At Freight Farm, all this takes place in a shipping container next to an elementary school in Morgan Hill.
These kinds of farms, which are actually hydroponic farms, are being dropped down in different places around the country and are becoming more and more popular around the world.
They're great because you can put them on concrete in the middle of a city or on the roof of a building.
They offer other advantages.
For example, you don't have to worry about storms or blistering heat or drought.
So normally, we grow our plants in live soil using sunshine and rain and irrigation systems, and they send their roots deep into the soil to gather their nutrients.

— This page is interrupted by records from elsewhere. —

(* ===== verification/ProviderCapsules.v ===== *)
(** * What Zun documents of the capsule API, and a service that keeps to it

    [CapsulesLaws] is what the provider relies on: what a listing, a read, a
    create and a delete say about the capsules of one tenant, errors included.
    [RefCapsules] is a concrete service for which the laws hold, to evaluate
    the provider's handlers on. *)

From S2P Require Import Prelude GoStd K8s ZunCapsule ZunTemplate ProviderStreams ProviderState.
From Stdlib Require Import Ascii.

Local Open Scope string_scope.
Local Open Scope list_scope.

(** ** Capsules by tenant and UUID *)
Abbreviation CapState := (gmap string (gmap string Capsule)).

Definition caps (s : CapState) (t : string) : gmap string Capsule := opt_or ∅ (s !! t).
Definition put (t : string) (c : Capsule) (s : CapState) : CapState :=
  <[t := <[cap_UUID c := c]> (caps s t)]> s.
Definition remove (t u : string) (s : CapState) : CapState :=
  <[t := delete u (caps s t)]> s.

Lemma caps_put t c s t' :
  caps (put t c s) t' = if decide (t = t') then <[cap_UUID c := c]> (caps s t') else caps s t'.
Proof.
  unfold caps, put. case_decide; [subst; by rewrite lookup_insert_eq|by rewrite lookup_insert_ne].
Qed.

Lemma caps_remove t u s t' :
  caps (remove t u s) t' = if decide (t = t') then delete u (caps s t') else caps s t'.
Proof.
  unfold caps, remove. case_decide; [subst; by rewrite lookup_insert_eq|by rewrite lookup_insert_ne].
Qed.

(** ** What a template says of the capsule it makes *)
Definition metadata_of (tpl : json) : list (string * json) :=
  match tpl with
  | JObject o => opt_or [] (as_object (jget o "metadata"))
  | _ => []
  end.
Definition string_of (j : option json) : string :=
  match j with Some (JString s) => s | _ => "" end.
Definition template_name (tpl : json) : string := string_of (jget (metadata_of tpl) "name").
Definition template_labels_of (tpl : json) : gmap string string :=
  list_to_map (map (λ kv : string * json, (kv.1, string_of (Some kv.2)))
    (opt_or [] (as_object (jget (metadata_of tpl) "labels")))).

Lemma map_json_read m :
  list_to_map (map (λ kv : string * json, (kv.1, string_of (Some kv.2)))
    (map (λ k, (k, JString (opt_or "" (m !! k)))) (sort_strings (elements (dom m))))) =
  (m : gmap string string).
Proof.
  rewrite List.map_map. simpl. apply map_eq. intros k.
  destruct (m !! k) as [v|] eqn:Hk.
  - apply elem_of_list_to_map_1.
    + change (map ?f ?l) with (f <$> l). rewrite <-list_fmap_compose. simpl.
      rewrite list_fmap_id. rewrite sort_strings_perm. apply NoDup_elements.
    + apply list_elem_of_fmap. exists k. rewrite Hk. split; [done|].
      rewrite elem_of_sort_strings. apply elem_of_elements, elem_of_dom. by eexists.
  - apply not_elem_of_list_to_map_1. change (map ?f ?l) with (f <$> l).
    rewrite <-list_fmap_compose. simpl. rewrite list_fmap_id, elem_of_sort_strings.
    rewrite elem_of_elements, elem_of_dom, Hk. by intros [? ?].
Qed.

(** A built template is read back: its name and its labels. *)
Lemma template_json_read `{!APIJson} t :
  tpl_Labels t ≠ ∅ →
  template_name (template_json t) = tpl_Name t ∧
  template_labels_of (template_json t) = tpl_Labels t.
Proof.
  intros Hl. unfold template_name, template_labels_of, metadata_of, template_json.
  simpl. unfold omit_map. rewrite decide_False by done. simpl. split; [done|].
  apply map_json_read.
Qed.

(** ** The laws *)
Class CapsulesLaws {Z} (api : CapsulesAPI Z) (view : Z → CapState) := {
  (* an identifier of this form is looked up as a UUID, any other as a name *)
  uuid_like : string → bool;
  names t id s u : Prop :=
    if uuid_like id then u = id else ∃ c, caps s t !! u = Some c ∧ Capsule_Name c = id;
  law_name_form uid : uuid_like ("kubezun-" +:+ uid) = false;
  law_For s ns :
    runs view s (capsules_For ns) (λ t s', s' = s ∧ capsules_TenantOf ns = Some t)
      (λ _ s', s' = s);
  law_List s t :
    runs view s (@http_List Z (capsules_http t))
      (λ l s', s' = s ∧ l ≡ₚ (map_to_list (caps s t)).*2 ∧
         ∀ u c, caps s t !! u = Some c → cap_UUID c = u ∧ uuid_like u = true)
      (λ _ s', s' = s);
  law_Get s t id :
    runs view s (@http_Get Z (capsules_http t) id)
      (λ c s', s' = s ∧ ∃ u, names t id s u ∧ caps s t !! u = Some c) (λ _ s', s' = s);
  law_Post s t tpl :
    let made c s' := caps s t !! cap_UUID c = None ∧ Capsule_Name c = template_name tpl ∧
      Capsule_Labels c = template_labels_of tpl ∧ s' = put t c s in
    runs view s (@http_Post Z (capsules_http t) tpl) made
      (λ _ s', s' = s ∨ ∃ c, made c s');
  law_Delete s t id :
    let gone s' := ∃ u, names t id s u ∧ s' = remove t u s ∧
      (uuid_like id = false → ∀ u', names t id s u' → u' = u) in
    runs view s (@http_Delete Z (capsules_http t) id) (λ _ s', gone s')
      (λ e s', (s' = s ∨ gone s') ∧
         (root_cause (translate e) = ErrNotFound →
            s' = s ∧ ∀ u, names t id s u → caps s t !! u = None));
}.

(** ** A service that keeps the laws *)
Section reference.
Variable tenant_of : string → option string.

Definition ref_uuid (id : string) : bool := negb (has_prefix id "kubezun-").

Definition ref_caps (z : CapState) (t : string) : gmap string Capsule :=
  filter (λ uc : string * Capsule, cap_UUID uc.2 = uc.1 ∧ ref_uuid uc.1 = true) (caps z t).

Definition named (z : CapState) (t id : string) : list Capsule :=
  if ref_uuid id then match ref_caps z t !! id with Some c => [c] | None => [] end
  else filter (λ c, Capsule_Name c = id) (map_to_list (ref_caps z t)).*2.

Definition RefCapsules : CapsulesAPI CapState := {|
  capsules_For ns z := (match tenant_of ns with
    | Some t => Ok t | None => Err (ErrMsg "no tenant serves this namespace") end, z);
  capsules_tenants z := elements (dom z);
  capsules_TenantOf := tenant_of;
  capsules_http t := {|
    http_List z := (Ok (map_to_list (ref_caps z t)).*2, z);
    http_Get id z := (match named z t id with
      | [c] => Ok c | [] => Err (ErrResponse 404 "") | _ => Err (ErrResponse 409 "") end, z);
    http_Post tpl z :=
      let c := mkCapsule (fresh_id (dom (caps z t))) "Creating" "" "" None ∅ []
        (template_name tpl) (template_labels_of tpl) "" (template_labels_of tpl) in
      (Ok c, put t c z);
    http_Delete id z := match named z t id with
      | [c] => (Ok (), remove t (cap_UUID c) z)
      | [] => (Err (ErrResponse 404 ""), z)
      | _ => (Err (ErrResponse 409 ""), z) end |} |}.
End reference.

(** *** The reference keeps the laws *)
Definition ref_ok (uc : string * Capsule) : Prop := cap_UUID uc.2 = uc.1 ∧ ref_uuid uc.1 = true.
#[export] Instance ref_ok_dec uc : Decision (ref_ok uc).
Proof. unfold ref_ok. apply _. Defined.

Definition ref_view (z : CapState) : CapState := (λ m, filter ref_ok m) <$> z.

Lemma caps_view z t : caps (ref_view z) t = ref_caps z t.
Proof.
  unfold caps, ref_view, ref_caps, caps. rewrite lookup_fmap.
  destruct (z !! t); simpl; [done|]. symmetry. apply map_filter_empty.
Qed.

Lemma ref_caps_lookup z t u c :
  ref_caps z t !! u = Some c ↔ caps z t !! u = Some c ∧ cap_UUID c = u ∧ ref_uuid u = true.
Proof. unfold ref_caps. by rewrite map_lookup_filter_Some. Qed.

Lemma view_put t c z :
  ref_uuid (cap_UUID c) = true → ref_view (put t c z) = put t c (ref_view z).
Proof.
  intros Hc. unfold put at 2. rewrite caps_view. unfold ref_view, put. rewrite fmap_insert.
  f_equal. rewrite map_filter_insert_True by done. done.
Qed.

Lemma view_remove t u z : ref_view (remove t u z) = remove t u (ref_view z).
Proof.
  unfold remove at 2. rewrite caps_view. unfold ref_view, remove. rewrite fmap_insert.
  f_equal. by rewrite map_filter_delete.
Qed.

Lemma ref_list z t c :
  c ∈ (map_to_list (ref_caps z t)).*2 ↔ ref_caps z t !! cap_UUID c = Some c.
Proof.
  rewrite list_elem_of_fmap. split.
  - intros ([u c'] & -> & Hin%elem_of_map_to_list). simpl.
    pose proof Hin as H. apply ref_caps_lookup in H as (_ & -> & _). done.
  - intros H. exists (cap_UUID c, c). split; [done|]. by apply elem_of_map_to_list.
Qed.

(** The capsules an identifier names, in the reference. *)
Definition ref_names (t id : string) (s : CapState) (u : string) : Prop :=
  if ref_uuid id then u = id else ∃ c, caps s t !! u = Some c ∧ Capsule_Name c = id.

Lemma named_spec z t id c :
  c ∈ named z t id ↔ ref_caps z t !! cap_UUID c = Some c ∧ ref_names t id (ref_view z) (cap_UUID c).
Proof.
  unfold named, ref_names. destruct (ref_uuid id) eqn:Hu.
  - destruct (ref_caps z t !! id) as [c'|] eqn:Hc.
    + rewrite list_elem_of_singleton. pose proof Hc as H. apply ref_caps_lookup in H as (_ & Hid & _).
      split; [intros ->; by rewrite Hid|]. intros [H1 H2]. rewrite H2, Hc in H1. by injection H1.
    + rewrite elem_of_nil. split; [done|]. intros [H1 H2]. rewrite H2 in H1. congruence.
  - rewrite list_elem_of_filter, ref_list, caps_view. naive_solver.
Qed.

Lemma named_cases z t id :
  match named z t id with
  | [] => ∀ u, ref_names t id (ref_view z) u → ref_caps z t !! u = None
  | [c] => ref_names t id (ref_view z) (cap_UUID c) ∧ ref_caps z t !! cap_UUID c = Some c ∧
           (ref_uuid id = false → ∀ u, ref_names t id (ref_view z) u → u = cap_UUID c)
  | _ => True
  end.
Proof.
  assert (∀ u c, ref_caps z t !! u = Some c → ref_names t id (ref_view z) u → c ∈ named z t id ∧
    cap_UUID c = u) as Hin.
  { intros u c Hc Hn. pose proof Hc as H. apply ref_caps_lookup in H as (_ & Hu & _).
    split; [|done]. apply named_spec. by rewrite Hu. }
  destruct (named z t id) as [|c [|? ?]] eqn:Hl; [| |done].
  - intros u Hn. destruct (ref_caps z t !! u) as [c|] eqn:Hc; [|done].
    destruct (Hin u c Hc Hn) as [H _]. by apply elem_of_nil in H.
  - assert (c ∈ named z t id) as Hc by (rewrite Hl; by left).
    apply named_spec in Hc as [Hc Hn]. split; [done|]. split; [done|].
    intros Hu u Hnu. pose proof Hnu as H. unfold ref_names in H. rewrite Hu in H.
    destruct H as (c' & Hc' & _). rewrite caps_view in Hc'.
    destruct (Hin u c' Hc' Hnu) as [->%list_elem_of_singleton <-]. done.
Qed.

Lemma RefCapsules_laws tenant_of : CapsulesLaws (RefCapsules tenant_of) ref_view.
Proof.
  refine {| uuid_like := ref_uuid |}.
  - intros uid. unfold ref_uuid. by rewrite has_prefix_app.
  - intros s ns z <-. simpl. by destruct (tenant_of ns).
  - intros s t z <-. simpl. split; [done|]. rewrite caps_view. split; [done|].
    intros u c Hc. by apply ref_caps_lookup in Hc as (_ & ? & ?).
  - intros s t id z <-. simpl. pose proof (named_cases z t id) as H.
    destruct (named z t id) as [|c [|? ?]]; [done| |done]. split; [done|].
    destruct H as (H1 & H2 & _). exists (cap_UUID c). split; [exact H1|by rewrite caps_view].
  - intros s t tpl. cbv zeta. intros z <-. simpl. set (c := mkCapsule _ _ _ _ _ _ _ _ _ _ _).
    split; [|split; [|split]].
    + rewrite caps_view. destruct (ref_caps z t !! cap_UUID c) as [c'|] eqn:Hc; [|done].
      apply ref_caps_lookup in Hc as (Hc & _ & _).
      destruct (fresh_id_spec (dom (caps z t))). apply elem_of_dom. by exists c'.
    + unfold Capsule_Name. simpl. case_decide as Hn; [done|].
      destruct (decide (template_name tpl = "")) as [->|]; [done|]. by destruct Hn.
    + unfold Capsule_Labels. simpl. by case_decide.
    + by apply view_put.
  - intros s t id. cbv zeta. intros z <-. simpl. pose proof (named_cases z t id) as H.
    destruct (named z t id) as [|c [|? ?]].
    + split; [by left|]. intros _. split; [done|]. intros u Hu. rewrite caps_view. by apply H.
    + destruct H as (H1 & H2 & H3). exists (cap_UUID c). rewrite view_remove. auto.
    + split; [by left|]. done.
Qed.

But in a hydroponic system, the plants are growing in an inert pod made of coconut fiber or peat moss, and their nutrients come from a water system that has a solution of minerals placed into it.
So these are very different systems.
In the hydroponic system, there's no sunshine.
What they're getting for UV light is actually LED lights that are very specially controlled.
So as a family doctor, I was wondering what is the difference in nutrition between these two plants?
Of course, if you're really gonna ask this question, you have to compare apples to apples or in this case, lettuce to lettuce.
And these are clearly not the same variety of lettuce.
So to do the study, you really need to put the same seed into a hydroponic system and also into soil and then measure the nutrients in both of them after you harvest them.
It turns out that those studies have been done, and the results are quite interesting.
Yield was actually a little higher in the indoor hydroponic farms because there are no environmental conditions to challenge the plants, and you can get an optimal amount of the key growth minerals such as nitrogen.
This is great because it means more greens for more people.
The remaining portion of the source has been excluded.